Dr Bhluhud was keen to try again as he swears by power napping as a cure. Having discussed the matter with the other docs in the practice they have put my reaction down to one of two things… either I’d drank too much caffeine before my power nap (bless him; he admits to forgetting to point out that one must lower ones caffeine intake before attempting the treatment).. or it could just be an adverse reaction to Bublé… they’ve all seen that one before apparently!
So… take two.
Coffee free. Canadian crooner back in his box in the garage. On the bed in the spare room. Central heating ensuring the temperature is just right. Kitchen timer set for thirty. Classic Fm playing softly. British Airways eye mask on.
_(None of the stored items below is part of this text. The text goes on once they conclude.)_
(* ===== verification/Allocation.v ===== *)
(** Which grant pays for consumption: [billing/credits/allocation.ts] and
    [billing/credits/period.ts]. *)
From Stdlib Require Import Permutation Sorted.
From S2P Require Import Prelude Dates Domain Entitlement.
From stdpp Require Import list sorting.
#[local] Open Scope Z_scope.

Record AttributionResult := mkAttributionResult {
  attributions : list ConsumptionAttribution; unallocated : Z }.

Definition isGrantLive (grant : CreditGrant) (at_ : Z) : bool :=
  (g_usedCredits grant <? g_credits grant) &&
  match g_expiresAt grant with None => true | Some e => at_ <? e end.

Definition remainingCredits (grant : CreditGrant) : Z :=
  Z.max 0 (g_credits grant - g_usedCredits grant).

(** The comparator of the sort, as "[a] may stand before [b]": its result is
    not positive. *)
Definition consumptionCompare (a b : CreditGrant) : Z :=
  match g_expiresAt a, g_expiresAt b with
  | None, Some _ => 1
  | Some _, None => -1
  | Some ea, Some eb =>
      if negb (ea =? eb) then ea - eb else g_grantedAt a - g_grantedAt b
  | None, None => g_grantedAt a - g_grantedAt b
  end.

Definition consumptionOrder (grants : list CreditGrant) : list CreditGrant :=
  isort (fun a b => consumptionCompare a b <=? 0) grants.

(** The loop of [attributeConsumption]: [left] is what is still to place. *)
Fixpoint attributeLoop (grants : list CreditGrant) (left asOf : Z) : AttributionResult :=
  match grants with
  | [] => mkAttributionResult [] left
  | grant :: rest =>
      if left =? 0 then mkAttributionResult [] left
      else if negb (isGrantLive grant asOf) then attributeLoop rest left asOf
      else
        let take := Z.min left (remainingCredits grant) in
        let r := attributeLoop rest (left - take) asOf in
        mkAttributionResult (mkAttribution (g_id grant) take :: attributions r) (unallocated r)
  end.

(** [None] is the [RangeError] of a negative amount. *)
Definition attributeConsumption (grants : list CreditGrant) (consumed asOf : Z)
  : option AttributionResult :=
  if consumed <? 0 then None
  else Some (attributeLoop (consumptionOrder grants) consumed asOf).

Definition availableCredits (grants : list CreditGrant) (now : Z) : Z :=
  List.fold_left (fun sum g => sum + remainingCredits g)
    (List.filter (fun g => isGrantLive g now) grants) 0.

Definition currentAllowance (grants : list CreditGrant) (now : Z) : Z :=
  List.fold_left (fun sum g => sum + g_credits g)
    (List.filter (fun g => isGrantLive g now) grants) 0.

(** *** period.ts *)
Definition periodEndOf (kind : CreditGrantKind) (expiresAt : option Z) : option Z :=
  match expiresAt with
  | None => None
  | Some e => Some (if kind =e G_plan then e - ACTIVE_GRACE_MS else e)
  end.

Definition isInCurrentPeriod (kind : CreditGrantKind) (expiresAt : option Z) (now : Z) : bool :=
  match periodEndOf kind expiresAt with None => true | Some e => now <? e end.

(** ** Lemmas *)
Lemma remainingCredits_live g t : isGrantLive g t = true ->
  remainingCredits g = g_credits g - g_usedCredits g /\ 0 < remainingCredits g.
Proof. unfold isGrantLive, remainingCredits. intros. bools. lia. Qed.

Lemma remainingCredits_nonneg g : 0 <= remainingCredits g.
Proof. unfold remainingCredits. lia. Qed.

Lemma isGrantLive_antitone g t1 t2 : t1 <= t2 -> isGrantLive g t2 = true -> isGrantLive g t1 = true.
Proof.
  unfold isGrantLive. intros Ht H. apply andb_prop in H as [-> H]. simpl.
  destruct (g_expiresAt g); [|reflexivity]. bools. apply Z.ltb_lt. lia.
Qed.

Lemma availableCredits_sum grants now :
  availableCredits grants now =
  sumZ remainingCredits (List.filter (fun g => isGrantLive g now) grants).
Proof. unfold availableCredits. rewrite fold_left_sumZ. reflexivity. Qed.

Lemma currentAllowance_sum grants now :
  currentAllowance grants now = sumZ g_credits (List.filter (fun g => isGrantLive g now) grants).
Proof. unfold currentAllowance. rewrite fold_left_sumZ. reflexivity. Qed.

Lemma availableCredits_nonneg grants now : 0 <= availableCredits grants now.
Proof. rewrite availableCredits_sum. apply sumZ_nonneg. intros. apply remainingCredits_nonneg. Qed.

Lemma availableCredits_perm l1 l2 now : l1 ≡ₚ l2 -> availableCredits l1 now = availableCredits l2 now.
Proof. intros H. rewrite !availableCredits_sum. apply sumZ_perm, filter_perm, H. Qed.

(** [consumptionCompare] orders by expiry (never is last), then by grant date. *)
Definition expiryKey (g : CreditGrant) : option Z := g_expiresAt g.
Definition expiresBefore (a b : option Z) : Prop :=
  match a, b with Some x, Some y => x < y | Some _, None => True | None, _ => False end.

Lemma consumption_le_iff a b :
  consumptionCompare a b <= 0 <->
  expiresBefore (g_expiresAt a) (g_expiresAt b) \/
  (g_expiresAt a = g_expiresAt b /\ g_grantedAt a <= g_grantedAt b).
Proof.
  unfold consumptionCompare.
  destruct (g_expiresAt a) as [x|], (g_expiresAt b) as [y|]; simpl;
    try (split; [intros; try lia; auto | intros [?|[[=] ?]]; try lia; auto]; fail).
  - destruct (x =? y) eqn:Hxy; simpl; bools; subst; split.
    + intros. right. split; [reflexivity | lia].
    + intros [?|[_ ?]]; lia.
    + intros. left. lia.
    + intros [?|[[=] ?]]; lia.
  - split; [intros; right; split; [reflexivity|lia] | intros [[]|[_ ?]]; lia].
Qed.

Lemma consumption_total a b :
  (consumptionCompare a b <=? 0) = true \/ (consumptionCompare b a <=? 0) = true.
Proof.
  rewrite !Z.leb_le, !consumption_le_iff.
  destruct (g_expiresAt a) as [x|], (g_expiresAt b) as [y|]; simpl; auto.
  - destruct (Z.lt_trichotomy x y) as [H|[->|H]]; auto.
    destruct (Z.le_ge_cases (g_grantedAt a) (g_grantedAt b)); auto.
  - destruct (Z.le_ge_cases (g_grantedAt a) (g_grantedAt b)); auto.
Qed.

Lemma consumption_trans a b c :
  (consumptionCompare a b <=? 0) = true -> (consumptionCompare b c <=? 0) = true ->
  (consumptionCompare a c <=? 0) = true.
Proof.
  rewrite !Z.leb_le, !consumption_le_iff.
  destruct (g_expiresAt a) as [x|], (g_expiresAt b) as [y|], (g_expiresAt c) as [z|]; simpl;
    intuition (try congruence); repeat match goal with H : Some _ = Some _ |- _ => injection H as H end;
    try (left; lia); right; split; try congruence; lia.
Qed.

Lemma consumptionOrder_perm l : consumptionOrder l ≡ₚ l.
Proof. apply isort_perm. Qed.

Lemma consumptionOrder_sorted l :
  StronglySorted (fun a b => consumptionCompare a b <= 0) (consumptionOrder l).
Proof.
  pose proof (isort_sorted _ consumption_total consumption_trans l) as H.
  unfold consumptionOrder. induction H; constructor; auto.
  eapply Forall_impl; [eassumption|]. simpl. intros. bools. assumption.
Qed.

(** In a sorted list, an element strictly below another stands before it. *)
Lemma sorted_before l1 g l2 g' :
  StronglySorted (fun a b => consumptionCompare a b <= 0) (l1 ++ g :: l2) ->
  In g' (l1 ++ g :: l2) -> consumptionCompare g' g < 0 -> In g' l1.
Proof.
  intros Hs Hin Hlt. apply in_app_or in Hin as [Hin|[->|Hin]]; [assumption| |].
  - exfalso. unfold consumptionCompare in Hlt.
    destruct (g_expiresAt g'); rewrite ?Z.eqb_refl in Hlt; simpl in Hlt; lia.
  - exfalso. apply StronglySorted_app_1_r in Hs. inversion Hs as [|? ? _ Hall]; subst.
    rewrite Forall_forall in Hall. specialize (Hall g' ltac:(apply list_elem_of_In; assumption)).
    revert Hlt Hall. unfold consumptionCompare.
    destruct (g_expiresAt g) as [x|], (g_expiresAt g') as [y|]; try lia.
    rewrite (Z.eqb_sym y x). destruct (x =? y); simpl; lia.
Qed.

(** What an attribution takes from the grant [id]. *)
Definition takenFrom (id : string) (l : list ConsumptionAttribution) : Z :=
  sumZ at_credits (List.filter (fun a => str_eqb (at_grantId a) id) l).

Lemma attributeLoop_conserves l left asOf : 0 <= left ->
  sumZ at_credits (attributions (attributeLoop l left asOf))
    + unallocated (attributeLoop l left asOf) = left /\
  unallocated (attributeLoop l left asOf)
    = Z.max 0 (left - sumZ remainingCredits (List.filter (fun g => isGrantLive g asOf) l)).
Proof.
  revert left. induction l as [|g l IH]; intros left Hl; simpl; [lia|].
  assert (Hnn : 0 <= sumZ remainingCredits (List.filter (fun g => isGrantLive g asOf) l))
    by (apply sumZ_nonneg; intros; apply remainingCredits_nonneg).
  pose proof (remainingCredits_nonneg g).
  destruct (left =? 0) eqn:Hz; bools.
  - subst. simpl. destruct (isGrantLive g asOf); simpl; lia.
  - destruct (isGrantLive g asOf) eqn:Hlive; simpl; [|apply IH; assumption].
    specialize (IH (left - Z.min left (remainingCredits g)) ltac:(lia)). lia.
Qed.

Lemma attributeLoop_in l left asOf a : 0 <= left ->
  In a (attributions (attributeLoop l left asOf)) ->
  exists g, In g l /\ at_grantId a = g_id g /\ isGrantLive g asOf = true /\
            0 < at_credits a <= remainingCredits g.
Proof.
  revert left. induction l as [|g l IH]; intros left Hl; simpl; [intros []|].
  destruct (left =? 0) eqn:Hz; simpl; [intros []|]. bools.
  destruct (isGrantLive g asOf) eqn:Hlive; simpl.
  - pose proof (remainingCredits_live _ _ Hlive).
    intros [<-|Hin]; [exists g; simpl; auto with lia|].
    apply IH in Hin as (g' & ? & ?); [eauto | lia].
  - intros Hin. apply IH in Hin as (g' & ? & ?); eauto.
Qed.

Lemma attributeLoop_nonneg l left asOf a : 0 <= left ->
  In a (attributions (attributeLoop l left asOf)) -> 0 <= at_credits a.
Proof. intros Hl Ha. apply attributeLoop_in in Ha as (? & _ & _ & _ & ?); lia. Qed.

Lemma takenFrom_absent id l :
  (forall a, In a l -> at_grantId a <> id) -> takenFrom id l = 0.
Proof.
  unfold takenFrom. induction l as [|a l IH]; intros H; [reflexivity|]. simpl.
  destruct (str_eqb (at_grantId a) id) eqn:He.
  - apply str_eqb_eq in He. destruct (H a); simpl; auto.
  - apply IH. intros b Hb. apply H. right. exact Hb.
Qed.

Lemma takenFrom_cons_eq id n l : takenFrom id (mkAttribution id n :: l) = n + takenFrom id l.
Proof. unfold takenFrom. simpl. rewrite str_eqb_refl. reflexivity. Qed.

Lemma takenFrom_cons_ne id id' n l :
  id' <> id -> takenFrom id (mkAttribution id' n :: l) = takenFrom id l.
Proof.
  intros H. unfold takenFrom. simpl. destruct (str_eqb id' id) eqn:E; [|reflexivity].
  apply str_eqb_eq in E. contradiction.
Qed.

Lemma attributeLoop_other l left asOf id : 0 <= left ->
  ~ In id (List.map g_id l) -> takenFrom id (attributions (attributeLoop l left asOf)) = 0.
Proof.
  intros Hl Hid. apply takenFrom_absent. intros a Ha <-.
  apply attributeLoop_in in Ha as (g & Hg & E & _); [|assumption].
  apply Hid. rewrite E. apply in_map, Hg.
Qed.

(** The greedy order: a grant is touched only once every live grant before it is spent. *)
Lemma attributeLoop_greedy l1 g l2 left asOf : 0 <= left ->
  NoDup (List.map g_id (l1 ++ g :: l2)) ->
  0 < takenFrom (g_id g) (attributions (attributeLoop (l1 ++ g :: l2) left asOf)) ->
  forall g', In g' l1 -> isGrantLive g' asOf = true ->
    takenFrom (g_id g') (attributions (attributeLoop (l1 ++ g :: l2) left asOf))
    = remainingCredits g'.
Proof.
  revert left. induction l1 as [|h l1 IH]; intros left Hl Hnd Ht g' Hin Hlive; [destruct Hin|].
  simpl in *. apply NoDup_cons in Hnd as [Hh Hnd]. rewrite list_elem_of_In in Hh.
  assert (Hgh : g_id h <> g_id g).
  { intros E. apply Hh. rewrite E. apply in_map, in_elt. }
  destruct (left =? 0) eqn:Hz; [simpl in Ht; discriminate|]. bools.
  destruct (isGrantLive h asOf) eqn:Hlh; simpl in *.
  - rewrite takenFrom_cons_ne in Ht by assumption.
    destruct Hin as [->|Hin].
    + rewrite takenFrom_cons_eq, attributeLoop_other by (assumption || lia).
      pose proof (remainingCredits_live _ _ Hlh).
      destruct (Z.eq_dec (left - Z.min left (remainingCredits g')) 0) as [E|E]; [|lia].
      rewrite E in Ht. destruct l1; simpl in Ht; discriminate.
    + rewrite takenFrom_cons_ne.
      * apply IH; auto. lia.
      * intros E. apply Hh. rewrite E. apply in_map, in_or_app. auto.
  - destruct Hin as [->|Hin]; [congruence|]. apply IH; auto.
Qed.

Lemma attributeLoop_taken_le l left asOf g : 0 <= left ->
  NoDup (List.map g_id l) -> In g l ->
  0 <= takenFrom (g_id g) (attributions (attributeLoop l left asOf)) <= remainingCredits g /\
  (isGrantLive g asOf = false ->
     takenFrom (g_id g) (attributions (attributeLoop l left asOf)) = 0).
Proof.
  revert left. induction l as [|h l IH]; intros left Hl Hnd Hin; [destruct Hin|].
  pose proof (remainingCredits_nonneg g). pose proof (remainingCredits_nonneg h).
  simpl in *. apply NoDup_cons in Hnd as [Hh Hnd]. rewrite list_elem_of_In in Hh.
  destruct (left =? 0) eqn:Hz; [simpl; unfold takenFrom; simpl; lia|]. bools.
  destruct Hin as [->|Hin].
  - destruct (isGrantLive g asOf) eqn:Hlg; simpl.
    + rewrite takenFrom_cons_eq, attributeLoop_other by (assumption || lia).
      split; [lia | discriminate].
    + rewrite attributeLoop_other by assumption. lia.
  - assert (g_id h <> g_id g) by (intros E; apply Hh; rewrite E; apply in_map, Hin).
    destruct (isGrantLive h asOf) eqn:Hlh; simpl; [|apply IH; auto].
    rewrite takenFrom_cons_ne by assumption. apply IH; auto. lia.
Qed.

(** Attribution of a bot's consumption to its user's grants.  It fails
    exactly on a negative amount.  Otherwise no credit is lost or invented: what
    the grants pay and what stays unallocated add up to the consumption, and
    only what exceeds every live grant together stays unallocated.  A grant that
    was spent or expired at [asOf] pays nothing, a live one never more than it
    has left; and a grant pays only after every live grant that comes before it
    in the spending order (soonest expiry first, never-expiring last, older
    grants first among equals) has paid all it had. *)
Theorem attributeConsumption_spec grants consumed asOf :
  NoDup (List.map g_id grants) ->
  match attributeConsumption grants consumed asOf with
  | None => consumed < 0
  | Some r =>
      0 <= consumed /\
      sumZ at_credits (attributions r) + unallocated r = consumed /\
      unallocated r = Z.max 0 (consumed - availableCredits grants asOf) /\
      (forall g, In g grants ->
         0 <= takenFrom (g_id g) (attributions r) <= remainingCredits g /\
         (isGrantLive g asOf = false -> takenFrom (g_id g) (attributions r) = 0)) /\
      (forall g1 g2, In g1 grants -> In g2 grants -> isGrantLive g1 asOf = true ->
         consumptionCompare g1 g2 < 0 -> 0 < takenFrom (g_id g2) (attributions r) ->
         takenFrom (g_id g1) (attributions r) = remainingCredits g1)
  end.
Proof.
  intros Hnd. unfold attributeConsumption. destruct (consumed <? 0) eqn:Hc; bools; [assumption|].
  pose proof (consumptionOrder_perm grants) as Hp.
  assert (Hnd' : NoDup (List.map g_id (consumptionOrder grants)))
    by (rewrite (Permutation_map g_id Hp); assumption).
  destruct (attributeLoop_conserves (consumptionOrder grants) consumed asOf Hc) as [H1 H2].
  repeat split; try assumption.
  - rewrite <- availableCredits_sum, (availableCredits_perm _ _ _ Hp) in H2. exact H2.
  - eapply attributeLoop_taken_le; eauto. apply (Permutation_in _ (symmetry Hp)); assumption.
  - eapply attributeLoop_taken_le; eauto. apply (Permutation_in _ (symmetry Hp)); assumption.
  - eapply attributeLoop_taken_le; eauto. apply (Permutation_in _ (symmetry Hp)); assumption.
  - intros g1 g2 Hg1 Hg2 Hlive Hcmp Ht.
    apply (Permutation_in _ (symmetry Hp)) in Hg2.
    apply (Permutation_in _ (symmetry Hp)) in Hg1.
    apply in_split in Hg2 as (l1 & l2 & Hs). pose proof (consumptionOrder_sorted grants) as Hsort.
    rewrite Hs in *. apply attributeLoop_greedy with (g := g2); auto.
    eapply sorted_before; eauto.
Qed.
And………zzzzzzzzzzzzzzzzzzzzz.
Woke up when the bell went… felt a little disorientated so just sat down relaxed for 5 minutes before standing up. Then I got up put some water on my face, drank a glass while I was at it, then went out in the fresh air of the back garden for a while.
I hate to admit it… it worked. My named for a vampire medial quack was right! No fatigue. No drugs necessary!
In fact I felt darn right perky!!! So much so, that I raced through everything I had to do for the rest of the day… in just a couple of hours.
Which of course left me with time on my hands. And you know that Jax just will never be bored… so I found something productive to do. We all know that caffeine can interrupt sleep patterns, so that’s no biggy, clearly the National Health are doing a great job promoting power naps as my experience shows. But feeling alert, dynamic and ready to contribute productively to society I did find a little something to get my teeth into…
Which was just a little presentation for 143 Records explaining why it may be wise for them to pop a sticker on one of their artistes albums… “Warning Michael Bublé may be hazardous to your health”!